Rodent Control Fort Worth, Mouse Treatment Fort Worth, Rodent Exterminator Fort Worth

Fort Worth Rodent Control and Exterminating

Roof Rats are more aerial than Norway Rats in their habitat selection and often will live in trees or on vine covered fences. Landscaped residential or industrial areas provide good habitat, as does vegetation of riverbanks and streams. They will often move into sugarcane and citrus groves. Roof Rats are sometimes found living in or around poultry or other farm buildings as well as in industrial sites where food and shelter are available. Being agile climbers, Roof Rats frequently enter buildings from the roof or accesses near utility lines which they use to travel from area to area. They have been found in sewer systems, but this is not very common.

Feeding Habits:

The food habits of Roof Rats resemble those of tree squirrels, since they both like a wide variety of fruit and nuts. They also feed on a variety of ornamental and native plant materials. Like the Norway Rat, they are omnivorous and will feed on most anything if necessary. Roof Rats usually require water daily, though their local diet may provide an adequate amount if high in water content. 

Feeding Behavior:

Roof Rats usually begin searching for food shortly after sunset. If the food is in an exposed area and too large to be eaten quickly, yet not  too large to be moved, they will usually carry it to a hiding place before eating it. Many Rats will hoard considerable amounts of solid food, which they may or may not eat later. When necessary, Roof Rats will travel considerable distances for food. They can often be seen at night running along overhead utility lines. They may live in trees or attics and climb down to a food source. This is important from the standpoint of control, for traditional baiting or trapping on the ground or floor may intercept very few Roof Rats. Roof Rats have a strong tendency to avoid new objects in their environment and this can influence control efforts. These Rats may take several days before they will approach a bait station or trap. 

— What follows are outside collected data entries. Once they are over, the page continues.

(* ===== verification/RuntimeEvents.v ===== *)
(** * The life of a run

    The commands of [control/store.py] by which a runtime or an operator moves a
    run: [transition_run] over [_RUN_TRANSITIONS], the assistant's messages, the
    checkpoints, and the inbox that applies each event of a runtime once and in
    order. *)

From S2P Require Import Prelude PyText Clock Json Schema Store Threads Runs RuntimeActions PinReleases RunClosing Resources Dispatch.
Open Scope Z_scope.

(** [_RUN_TRANSITIONS]. *)
Definition RUN_TRANSITIONS (source : string) : list string :=
  if String.eqb source "queued" then ["starting"; "cancel_requested"; "failed"]
  else if String.eqb source "starting" then ["running"; "cancel_requested"; "failed"]
  else if String.eqb source "running" then
    ["waiting_for_decision"; "pause_requested"; "cancel_requested"; "completed"; "failed"]
  else if String.eqb source "waiting_for_decision" then
    ["resuming"; "cancel_requested"; "failed"]
  else if String.eqb source "pause_requested" then
    ["paused"; "canceled"; "cancel_requested"; "failed"]
  else if String.eqb source "paused" then ["cancel_requested"]
  else if String.eqb source "resuming" then
    ["starting"; "running"; "cancel_requested"; "failed"]
  else if String.eqb source "cancel_requested" then ["canceled"; "failed"]
  else if String.eqb source "retrying" then ["starting"; "cancel_requested"; "failed"]
  else [].

Definition CAPTURE_CONSUMER_ACTOR : string := "machine:p4-capture-consumer".
Definition CAPTURE_WORKFLOW_DEFINITION_ID : string := "research.capture".

(** The targets an operator asks for; the others come from a runtime. *)
Definition is_request (target : string) : bool :=
  in_texts target ["pause_requested"; "cancel_requested"].
Definition is_terminal (state : string) : bool := in_texts state TERMINAL_RUN_STATES.

(** [_receipt_subject_id]: what the stored answer of a receipt names. *)
Definition receipt_subject (r : receipt_row) : option json :=
  v ← loads (rc_response_json r); jget "id" v.
(** [_ENGINE_OWNED_RUN_PREDICATE]: the run carries the capture workflow, or its
    first creating receipt is the capture consumer's. *)
Definition receipt_le (a b : receipt_key * receipt_row) : bool :=
  pair_le (rc_created_at a.2, a.1.1.1) (rc_created_at b.2, b.1.1.1).
Definition creating_receipts (run_id : string) (r : run_row) (d : db) :
    list (receipt_key * receipt_row) :=
  isort receipt_le (List.filter (λ x : receipt_key * receipt_row,
    String.eqb x.1.1.2 (create_run_path (ru_thread_id r))
    && match receipt_subject x.2 with Some (JStr s) => String.eqb s run_id | _ => false end)
    (map_to_list (idempotency_receipts d))).
Definition engine_owned_run (run_id : string) (r : run_row) (d : db) : bool :=
  existsb (λ x : string * workflow_row, String.eqb (wf_run_id x.2) run_id
    && String.eqb (wf_definition_id x.2) CAPTURE_WORKFLOW_DEFINITION_ID)
    (map_to_list (workflow_instances d))
  || match creating_receipts run_id r d with
     | x :: _ => String.eqb x.1.1.1 CAPTURE_CONSUMER_ACTOR
     | [] => false
     end.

Reproduction and Development:

Born in a nest about 21 to 23 days after conception, the young Rats are naked and their eyes are closed. The 5 to 8 young in the litter develop rapidly, growing hair within a week. When they are 9 to 14 days old, their eyes open and they begin to explore for food and move about near their nest. In the third week they begin to take solid food. The number of litters depends on the area and varies with nearness to the limit of their climatic range, availability of nutritious food, density of the local Rat population and age of the Rat. The young may continue to nurse until 4 or 5 weeks old. Young Rats generally cannot be trapped until about 1 month old. At about 3 months of age they are completely independent of the mother and are reproductively mature. In tropical or semitropical regions, the breeding season may be nearly year-round. Usually the peaks in breeding occur in the spring and fall. 


Rats see poorly, relying more on smell, taste, touch and hearing. They are considered to be colorblind, responding only to the degree of lightness and darkness of colors.  Roof Rats also have an excellent sense of balance. They use their tails for balance while traveling along overhead utility lines and are very agile climbers.